Extrait résumé de « Géographie de Strabon, trad. d’Amédée Tardieu, Paris, 1867, Hachette »

Strabon cite et reprend nommément Eratosthène ( 276 av.JC à Cyrène – 194 av.JC à Alexandrie d’Egypte), astronome, géographe, philosophe et mathématicien grec d’Afrique du Nord, dont les écrits portent sur les conquêtes d’Alexandre le Grand, la géographie et la mesure de la terre, et Onésicrite (fin du IVe s. av.JC), historien et philosophe grec, disciple de Diogène et contemporain d’Alexandre le Grand, aux expéditions duquel il prit partie. Son oeuvre, « Alexandropédie « , contient une description de l’Inde.

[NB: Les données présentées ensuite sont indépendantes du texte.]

Lemma wp_update_save i f (Q : unit → Kernel → Prop) k :
  kinv k → i < length (k_tasks k) → (∀ k', kinv k' → frame [] k k' → Q tt k') → wp (update_save i f) Q k.
Proof.
  intros Hk Hi HQ. destruct (kinv_lookup k i Hi) as [t Ht].
  eapply wp_update_same; [done|exact Ht|done|done|done| |].
  - pose proof (kinv_task k i t Hk Ht) as (_ & Hb & _). exact Hb.
  - intros k' Hk' _ Hfr _. apply HQ; [done|]. apply Hfr. constructor.
Qed.

(** [set_healthy_state] does not panic on a task that is not faulted. *)
Definition with_sched (s : TaskState) (x : SchedState) : TaskState :=
  match s with
  | Healthy _ => Healthy x
  | Suspended _ None bits dbg => Suspended x None bits dbg
  | s => s
  end.

Definition live (s : TaskState) : Prop :=
  match s with Healthy _ | Suspended _ None _ _ => True | _ => False end.

Lemma set_healthy_ok t s : live (t_state t) → set_healthy_state t s = Ret (set_state t (with_sched (t_state t) s)).
Proof. unfold set_healthy_state. destruct (t_state t) as [| |? [] ? ?]; done. Qed.

Lemma wp_set_healthy i s t (Q : unit → Kernel → Prop) k :
  kinv k → k_tasks k !! i = Some t → live (t_state t) →
  buffer_ok (set_state t (with_sched (t_state t) s)) →
  (∀ k' t', kinv k' → frame [i] k k' → k_tasks k' !! i = Some t' → t_state t' = with_sched (t_state t) s → Q tt k') →
  wp (set_healthy i s) Q k.
Proof.
  intros Hk Ht Hlive Hb HQ. eapply wp_update_same; [done|exact Ht|by apply set_healthy_ok|done| |done|].
  - unfold hold. cbn. destruct (t_state t) as [| |? [] ? ?]; done.
  - intros k' Hk' Hfr _ Ht'. by eapply HQ.
Qed.

(** In particular a healthy task. *)
Lemma wp_set_healthy_healthy i s t (Q : unit → Kernel → Prop) k :
  kinv k → k_tasks k !! i = Some t → healthy (t_state t) → in_suspended_reply s = false →
  (∀ k' t', kinv k' → frame [i] k k' → k_tasks k' !! i = Some t' → t_state t' = Healthy s → Q tt k') →
  wp (set_healthy i s) Q k.
Proof.
  intros Hk Ht [x Hx] Hs HQ. pose proof (kinv_task k i t Hk Ht) as (_ & Hb & _). unfold buffer_ok in Hb. rewrite Hx in Hb.
  eapply wp_set_healthy; [done|exact Ht|by rewrite Hx| |].
  - unfold buffer_ok. cbn. rewrite Hx. cbn. split; [apply Hb|done].
  - intros k' t' Hk' Hfr Ht' E. rewrite Hx in E. by eapply HQ.
Qed.

(** * Notifications and faults *)

Lemma post_spec t n : buffer_ok t →
  ∃ b t', post t n = Ret (b, t') ∧ t_descriptor t' = t_descriptor t ∧ hold t' = hold t ∧ buffer_ok t' ∧
    evolves (t_state t) (t_state t').
Proof.
  intros Hb. unfold post, take_notifications. cbn [set_notifications t_notifications t_state t_save].
  destruct (can_accept_notification (t_state t)) eqn:Ea.
  2:{ eexists _, _. split; [done|]. split; [done|]. split; [done|]. split; [done|constructor]. }
  case_decide.
  2:{ eexists _, _. split; [done|]. split; [done|]. split; [done|]. split; [done|constructor]. }
  unfold set_healthy_state, hold, buffer_ok in *. cbn.
  destruct (t_state t) as [[]| |[] [] ? ?]; try done; cbn in *; eexists _, _; (split; [done|]); cbn;
    (split; [done|]); (split; [done|]); (split; [tauto|constructor]).
Qed.

(** A task of the table is notified. *)
Lemma post_table regions tasks i n t : tasks_inv regions tasks → tasks !! i = Some t →
  ∃ b t', post t n = Ret (b, t') ∧ tasks_inv regions (<[i := t']> tasks) ∧ evolves (t_state t) (t_state t').
Proof.
  intros [Hall (t0 & Ht0 & Hs0)] Ht. pose proof (Forall_lookup_1 _ _ _ _ Hall Ht) as Hti.
  destruct (post_spec t n) as (b & t' & E & Hd & Ho & Hb & He); [apply Hti|].
  exists b, t'. split; [done|]. split; [|done]. split.
  - apply Forall_insert; [done|]. by eapply task_inv_same.
  - destruct (decide (i = 0)) as [->|]; [|by exists t0; rewrite list_lookup_insert_ne].
    exists t'. split; [apply list_lookup_insert_eq; by eapply lookup_lt_Some|].
    rewrite Ht0 in Ht. injection Ht as ->. by rewrite is_suspended_hold, Ho, <- is_suspended_hold.
Qed.

Lemma wp_post_to i n (Q : bool → Kernel → Prop) k : kinv k → i < length (k_tasks k) →
  (∀ b k', kinv k' → frame [] k k' → Q b k') → wp (post_to i n) Q k.
Proof.
  intros Hk Hi HQ. destruct (kinv_lookup k i Hi) as [t Ht].
  destruct (post_table (k_regions k) (k_tasks k) i n t) as (b & t' & E & Hinv & He); [apply Hk|done|].
  apply wp_bind, wp_tasks_of, wp_bind. eapply wp_lift; [by apply idx_ok|].
  apply wp_bind. eapply wp_lift; [exact E|]. cbn [fst snd]. apply wp_bind. eapply wp_lift; [by apply set_idx_ok|].
  apply wp_bind, wp_put_tasks; [len|]. apply wp_ret, HQ.
  - destruct Hk as (Hl & Hr & _). by split; [|split].
  - by apply (proj2 (frame_insert k i t t' Ht)).
Qed.

Lemma fault_state_not_sending s f id : is_sending_to (fault_state s f) id = false.
Proof. by destruct s. Qed.

Lemma force_fault_task t f : buffer_ok t → buffer_ok (set_state t (fault_state (t_state t) f)).
Proof. unfold buffer_ok. cbn. destruct (t_state t) as [| |? ? ? ?]; cbn; tauto. Qed.

Lemma hold_fault t f : hold (set_state t (fault_state (t_state t) f)) = hold t.
Proof. unfold hold. cbn. by destruct (t_state t). Qed.

(** A fault reaches its task; the supervisor may be woken. *)
Lemma wp_force_fault i f t (Q : NextTask → Kernel → Prop) k :
  kinv k → k_tasks k !! i = Some t →
  (∀ nt k' t', kinv k' → frame [i] k k' → k_tasks k' !! i = Some t' → t_state t' = fault_state (t_state t) f → Q nt k') →
  wp (sys_force_fault i f) Q k.
Proof.
  intros Hk Ht HQ. pose proof (kinv_task k i t Hk Ht) as Hti. set (t1 := set_state t (fault_state (t_state t) f)).
  assert (i < length (k_tasks k)) as Hi by (by eapply lookup_lt_Some).
  assert (task_inv (k_regions k) t1) as Ht1.
  { eapply task_inv_same; [exact Hti|done|apply hold_fault|apply force_fault_task, Hti]. }
  assert (kinv (with_tasks k (<[i := t1]> (k_tasks k)))) as Hk1.
  { apply (kinv_insert k i t); try done. intros ->. destruct Hk as (_ & _ & _ & t0 & Ht0 & Hs).
    rewrite Ht0 in Ht. injection Ht as ->. by rewrite is_suspended_hold; unfold t1; rewrite hold_fault, <- is_suspended_hold. }
  destruct (frame_insert k i t t1 Ht) as [Hfr _].
  apply wp_bind, wp_tasks_of, wp_bind. unfold force_fault. rewrite (idx_ok _ _ _ Ht). cbn [ebind].
  fold t1. rewrite set_idx_ok by done. cbn [ebind]. destruct (is_suspended t1) eqn:Es.
  { eapply wp_lift; [done|]. cbn. apply wp_bind, wp_put_tasks; [len|]. apply wp_ret. eapply HQ; [done|done|cbn; by apply list_lookup_insert_eq|done]. }
  unfold post_supervisor. destruct Hk1 as (Hl & Hr & Hinv).
  pose proof Hinv as [_ (t0 & Ht0 & _)]. cbn [with_tasks k_tasks] in Ht0.
  destruct (post_table _ _ 0 HUBRIS_FAULT_NOTIFICATION t0 Hinv Ht0) as (b & t0' & E & Hinv' & He).
  rewrite (idx_ok _ _ _ Ht0). cbn [ebind]. rewrite E. cbn [ebind fst snd].
  rewrite set_idx_ok by (by eapply lookup_lt_Some). cbn [ebind fst snd].
  eapply wp_lift; [done|]. cbn [fst snd]. apply wp_bind, wp_put_tasks; [len|]. apply wp_ret.
  assert (t_state t1 = fault_state (t_state t) f) as E1 by done.
  assert (∃ t', <[0:=t0']> (<[i:=t1]> (k_tasks k)) !! i = Some t' ∧ t_state t' = fault_state (t_state t) f) as (t' & Ht' & Hs').
  { destruct (decide (i = 0)) as [->|].
    - exists t0'. rewrite list_lookup_insert_eq in Ht0 by done. injection Ht0 as <-. rewrite list_lookup_insert_eq by len.
      split; [done|]. rewrite E1 in He. clear -He. destruct (t_state t); cbn in *; inversion He; congruence.
    - exists t1. rewrite list_lookup_insert_ne by done. by rewrite list_lookup_insert_eq. }
  eapply HQ; [by split; [|split]| |exact Ht'|exact Hs'].
  apply (frame_weaken ([i] ++ [])); [intros j; by rewrite app_nil_r|].
  eapply frame_trans; [exact Hfr|].
  exact (proj2 (frame_insert (with_tasks k (<[i := t1]> (k_tasks k))) 0 t0 t0' Ht0) He).
Qed.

Il convient de mentionner aussi Mégasthène (340 av.JC – 282 av.JC), diplomate, historien et géographe grec. En 303, Séleucos 1er, fondateur d’une dynastie et d’un Etat grec en Inde, le nomma ambassadeur auprès du roi indien Chandragupta Maurya. Son ouvrage « Indika », dont on ne connaît que quelques passages, constitue une source importante pour la connaissance du monde indien de l’Antiquité. Mégasthène y mentionne l’île de Taprobane, décrit les pratiques religieuses de ses habitants et fait état de leur système de castes.

Ces mêmes auteurs anciens sont cités par Pline l’Ancien, qui ajoute cependant d’autres informations, de son époque, sur le Sri Lanka.

Pline l’Ancien (23 ap.JC  à Côme, 79 ap.JC à Stabie, lors de l’éruption du Vésuve). Ecrivain et naturaliste romain, il nous a laissé une « Histoire naturelle » où le Sri Lanka est mentionné au livre VI, chap. XXIV : « Taprobane a été longtemps regardée comme un autre monde, sous le nom de terre des Antichthones. Au siècle IV et aux expéditions d’Alexandre le Grand, on doit savoir qu’elle est une île. Onésicrite et Mégasthène ont écrit à propos d’elle et Erastothène a même donné la mesure de cette île.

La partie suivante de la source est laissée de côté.